To prove this, the Cruthers Art Foundation in 2015 conducted a pilot study of professional female artists working from 1870 to 1914 in NSW titled Into the Light: Recovering Australia’s Lost Women Artists. They discovered 431 women. Yet the vast majority are not on the historical record.

Now Cruthers is raising money to take the study national through the Sheila Foundation. He is adamant that such lost artists should be “getting back into our museums, into our story”.





In 1997, Sheila Cruthers’ collection was displayed in Archbishop Peter Carnley’s residence to raise money for breast cancer research. They stand here with Freda Robertshaw’s 1940 painting Standing Nude.



In 1997, Sheila Cruthers’ collection was displayed in Archbishop Peter Carnley’s residence to raise money for breast cancer research. They stand here with Freda Robertshaw’s 1940 painting Standing Nude. Photograph: Barry Baker, courtesy the West Australian

One such story is artist Clarice Beckett (1887–1935), who was forced to make her tonal paintings (of the water and suburbs of Melbourne) at dawn, before she returned home to look after her ageing parents. All 2,000 of her works were stored in an old dairy shed in Victoria. In the 1970s, the doors were opened. The majority had been destroyed by birds, cockroaches, rot and mould. But 700 paintings survived. Beckett has since been revived as a great lost painter and modernist artist with works in the collections of the NGA and the National Gallery of Victoria.

In the 19th and 20th centuries, critics derided female artists’ efforts, declaring they were more suited to decorative or domestic art (sculpture and painting were more highly regarded).

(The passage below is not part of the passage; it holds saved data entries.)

(** Files with the same fingerprint open as the same image. *)
Definition digest_fixes_image (dir : list DirEntry) : bool :=
  forallb (fun e1 =>
    forallb (fun e2 =>
      match get_image_hash e1 with
      | Some h =>
          negb (bool_decide (get_image_hash e2 = Some h))
          || bool_decide (file_image e1 = file_image e2)
      | None => true
      end) dir) dir.

(** The flat record that holds the given pairs. *)
Definition flat_record (pairs : list (string * string)) : list string :=
  pairs ≫= fun pair => [pair.1; pair.2].

(** ** Reading back what was written *)

Lemma append_cons x (a b : string) : String x a +:+ b = String x (a +:+ b).
Proof. reflexivity. Qed.

Lemma append_assoc (a b c : string) : (a +:+ b) +:+ c = a +:+ (b +:+ c).
Proof.
  induction a as [|x a IH]; [done|]. rewrite !append_cons. by f_equal.
Qed.

Lemma free_of_append a x y :
  free_of a (x +:+ y) = free_of a x && free_of a y.
Proof.
  induction x as [|c x IH]; [done|]. rewrite append_cons. simpl.
  rewrite IH. by rewrite andb_assoc.
Qed.

Lemma plain_line_append a b :
  plain_line (a +:+ b) = plain_line a && plain_line b.
Proof.
  unfold plain_line. rewrite !free_of_append.
  destruct (free_of LF a), (free_of LF b), (free_of CR a); done.
Qed.

Lemma hex_text_append a b : hex_text (a +:+ b) = hex_text a && hex_text b.
Proof.
  induction a as [|x a IH]; [done|]. rewrite append_cons. simpl.
  rewrite IH. by rewrite !andb_assoc.
Qed.

Lemma hex_text_plain s : hex_text s = true → plain_line s = true.
Proof.
  unfold plain_line. induction s as [|c s IH]; simpl; [done|].
  intros [Hc Hs]%andb_true_iff.
  apply andb_true_iff in IH as [-> ->]; [|done].
  rewrite !andb_true_r. apply andb_true_iff.
  split; apply negb_true_iff, Ascii.eqb_neq; intros ->; discriminate.
Qed.

Lemma rstrip_newline_plain s : free_of LF s = true → rstrip_newline s = s.
Proof.
  induction s as [|c s IH]; simpl; [done|].
  intros [Hlf Hs]%andb_true_iff.
  apply negb_true_iff in Hlf. rewrite Hlf, IH; done.
Qed.

Lemma rstrip_newline_terminated s :
  free_of LF s = true → rstrip_newline (s +:+ String LF "") = s.
Proof.
  induction s as [|c s IH]; [done|]. rewrite append_cons. simpl.
  intros [Hlf Hs]%andb_true_iff.
  apply negb_true_iff in Hlf. rewrite Hlf, IH; done.
Qed.

Lemma universal_newlines_id s :
  free_of CR s = true → universal_newlines s = s.
Proof.
  induction s as [|c s IH]; simpl; [done|].
  intros [Hcr Hs]%andb_true_iff.
  apply negb_true_iff in Hcr. rewrite Hcr, IH; done.
Qed.

Lemma universal_newlines_free s : free_of CR (universal_newlines s) = true.
Proof.
  induction s as [|c s IH]; simpl; [done|].
  destruct (Ascii.eqb c CR) eqn:Hc.
  - destruct s as [|c' s']; [done|].
    destruct (Ascii.eqb c' LF); [exact IH|]. simpl. exact IH.
  - simpl. by rewrite Hc.
Qed.

Lemma file_lines_from_plain s : ∀ cur,
  plain_line cur = true → free_of CR s = true →
  Forall (λ line, plain_line line = true)
         (rstrip_newline <$> file_lines_from cur s).
Proof.
  induction s as [|c s IH]; intros cur Hcur Hs; simpl.
  - destruct (String.eqb cur ""); [constructor|].
    apply andb_true_iff in Hcur as Hcur'. destruct Hcur' as [Hlf _].
    simpl. rewrite rstrip_newline_plain by done. by repeat constructor.
  - simpl in Hs. apply andb_true_iff in Hs as [Hc Hs].
    apply andb_true_iff in Hcur as Hcur'. destruct Hcur' as [Hlf Hcr].
    destruct (Ascii.eqb c LF) eqn:Hclf.
    + rewrite fmap_cons, rstrip_newline_terminated by done.
      constructor; [done|]. by apply IH.
    + apply IH; [|done]. rewrite plain_line_append, Hcur.
      unfold plain_line. simpl. by rewrite Hclf, Hc.
Qed.

Lemma file_lines_from_line line : ∀ cur rest,
  free_of LF line = true →
  file_lines_from cur (line +:+ String LF rest) =
  (cur +:+ line +:+ String LF "") :: file_lines_from "" rest.
Proof.
  induction line as [|c line IH]; intros cur rest Hline.
  - simpl. done.
  - rewrite append_cons. simpl in *.
    apply andb_true_iff in Hline as [Hc Hline].
    apply negb_true_iff in Hc. rewrite Hc, IH by done.
    by rewrite append_assoc.
Qed.

Lemma file_lines_write_lines l :
  Forall (λ line, plain_line line = true) l →
  rstrip_newline <$> file_lines (write_lines l) = l.
Proof.
  intros Hl. unfold file_lines.
  assert (Hcr : free_of CR (write_lines l) = true).
  { induction Hl as [|line l Hline _ IH]; [done|]. simpl.
    rewrite free_of_append. simpl. rewrite IH.
    apply andb_true_iff in Hline as [_ ->]. done. }
  rewrite universal_newlines_id by done. clear Hcr.
  induction Hl as [|line l Hline _ IH]; [done|]. simpl.
  apply andb_true_iff in Hline as [Hlf _].
  rewrite file_lines_from_line by done.
  rewrite fmap_cons, IH. f_equal.
  change ("" +:+ line +:+ String LF "") with (line +:+ String LF "").
  by apply rstrip_newline_terminated.
Qed.

(** ** The reconciliation loop, entry by entry *)

Lemma scan_entry_app delete_flag saved_values st entry :
  scan_entry delete_flag saved_values st entry =
  {| cache := cache st ++ lines_of saved_values entry;
     kept := kept st ++ stays delete_flag saved_values entry;
     decoded := decoded st ++ decodes saved_values entry |}.
Proof.
  unfold lines_of, stays, decodes, scan_entry.
  destruct st as [c k dc]; simpl.
  repeat (case_match; simpl; rewrite ?app_nil_r; try reflexivity).
Qed.

Lemma scan_foldl delete_flag saved_values dir st :
  foldl (scan_entry delete_flag saved_values) st dir =
  {| cache := cache st ++ (dir ≫= lines_of saved_values);
     kept := kept st ++ (dir ≫= stays delete_flag saved_values);
     decoded := decoded st ++ (dir ≫= decodes saved_values) |}.
Proof.
  revert st. induction dir as [|entry dir IH]; intros st; simpl.
  - destruct st; simpl. by rewrite !app_nil_r.
  - rewrite IH, scan_entry_app. simpl. by rewrite <- !app_assoc.
Qed.

Lemma cache_built_eq delete_flag w :
  cache_built (get_mosaic_palette delete_flag w) =
  mosaics w ≫= lines_of (read_cache w).
Proof. unfold get_mosaic_palette. simpl. by rewrite scan_foldl. Qed.

Lemma mosaics_after_eq delete_flag w :
  mosaics (world_after (get_mosaic_palette delete_flag w)) =
  mosaics w ≫= stays delete_flag (read_cache w).
Proof. unfold get_mosaic_palette. simpl. by rewrite scan_foldl. Qed.

Lemma tiles_decoded_eq delete_flag w :
  tiles_decoded (get_mosaic_palette delete_flag w) =
  mosaics w ≫= decodes (read_cache w).
Proof. unfold get_mosaic_palette. simpl. by rewrite scan_foldl. Qed.

Lemma palette_eq delete_flag w :
  palette (get_mosaic_palette delete_flag w) =
  parse_mosaic_palette (cache_built (get_mosaic_palette delete_flag w)).
Proof. reflexivity. Qed.

Lemma stays_without_delete saved_values entry :
  stays false saved_values entry = [entry].
Proof.
  unfold stays, scan_entry. simpl.
  repeat (case_match; simpl; try reflexivity).
Qed.

Lemma no_delete_without_flag w :
  mosaics (world_after (get_mosaic_palette false w)) = mosaics w.
Proof.
  rewrite mosaics_after_eq.
  induction (mosaics w) as [|entry dir IH]; [reflexivity|].
  rewrite bind_cons, IH, stays_without_delete. reflexivity.
Qed.

Lemma rejected_tile delete_flag saved_values entry image_hash :
  is_file entry = true → entry_name entry ≠ ".gitkeep" →
  get_image_hash entry = Some image_hash →
  image_hash ∉ saved_values →
  get_image (file_image entry) false None = None →
  lines_of saved_values entry = [] ∧
  decodes saved_values entry = [entry] ∧
  stays delete_flag saved_values entry =
    if delete_flag && removable entry then [] else [entry].
Proof.
  intros Hfile Hname Hhash Hnew Himage.
  unfold lines_of, decodes, stays, scan_entry.
  apply String.eqb_neq in Hname.
  rewrite Hfile, Hname, Hhash, Himage, (bool_decide_eq_false_2 _ Hnew). simpl.
  by destruct (delete_flag && removable entry).
Qed.

Lemma cache_written_iff delete_flag w :
  cache_written (get_mosaic_palette delete_flag w) = true ↔
  read_cache w ≠ cache_built (get_mosaic_palette delete_flag w).
Proof. unfold get_mosaic_palette. simpl. apply bool_decide_eq_true. Qed.

Lemma cache_file_after delete_flag w :
  cache_file (world_after (get_mosaic_palette delete_flag w)) =
  if cache_written (get_mosaic_palette delete_flag w)
  then Some (write_lines (cache_built (get_mosaic_palette delete_flag w)))
  else cache_file w.
Proof. reflexivity. Qed.

(** ** Claims on the cache file and on invalid tiles *)

(** C6: [get_mosaic_palette] opens [./cache] for writing exactly when the
    list it has built differs from the list of lines it loaded; it then
    holds the built lines, one per line, and otherwise keeps the bytes it
    had (or stays absent). *)
Theorem cache_overwritten_iff_changed delete_flag w :
  let r := get_mosaic_palette delete_flag w in
  (cache_written r = true ↔ read_cache w ≠ cache_built r) ∧
  cache_file (world_after r) =
    (if cache_written r then Some (write_lines (cache_built r))
     else cache_file w).
Proof.
  split; [apply cache_written_iff|apply cache_file_after].
Qed.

Many women weren’t allowed to go to art school (art was considered an “unsuitable” profession) and they were denied access to live nude models, a critical part of any artist’s training.





Elvis Richardson, artist and founder of Countess



Elvis Richardson, artist and founder of the Countess Report, says cultural philanthropy is ‘desperately needed’.

Today such blatant bias is not as strong or prevalent, but it exists. One of the Sheila Foundation’s remits will be to support The Countess Report, which has collected data on male-female ratios in Australian art since 2008. In 2014, just 34% of Australian art media articles featured or even mentioned female artists – and only 20% of art magazine covers. Indeed, the only area where there is gender parity is in administration and management positions.

As such, artist Agatha Gothe-Snape believes the launch of Sheila is “incredibly heartening … anything that gives [female artists] more visibility, financial remuneration and value is just so needed”.

“Sheila is the face of new cultural philanthropy desperately needed in Australia,” agrees Elvis Richardson, founder of The Countess Report. “Melbourne-based artist and writer Natalie Thomas coined a priceless quote: ‘Find better rich people.’ Well, meet the Cruthers family.”

As for Cruthers, there is one work from the collection that speaks across the decades: Freda Robertshaw’s 1940 painting Standing Nude (self-portrait). Robertshaw did not have enough money to hire a nude model, so, in a bold and daring move, she posed herself – creating the first naked self-portrait exhibited by a female artist in Australia.

In it, she stands stripped and bare except for the sandals on her feet, with her legs parted proudly and one hand resting on a curtain. She stares straight ahead.

Sheila: A Foundation for Women in Visual Art launches at the University of Western Australia at 6pm on Tuesday 28 May. In May 2020, the National Gallery of Australia will unveil a new exhibition of Australian women artists, and an all-female takeover in its gallery devoted to 20th century Australian art.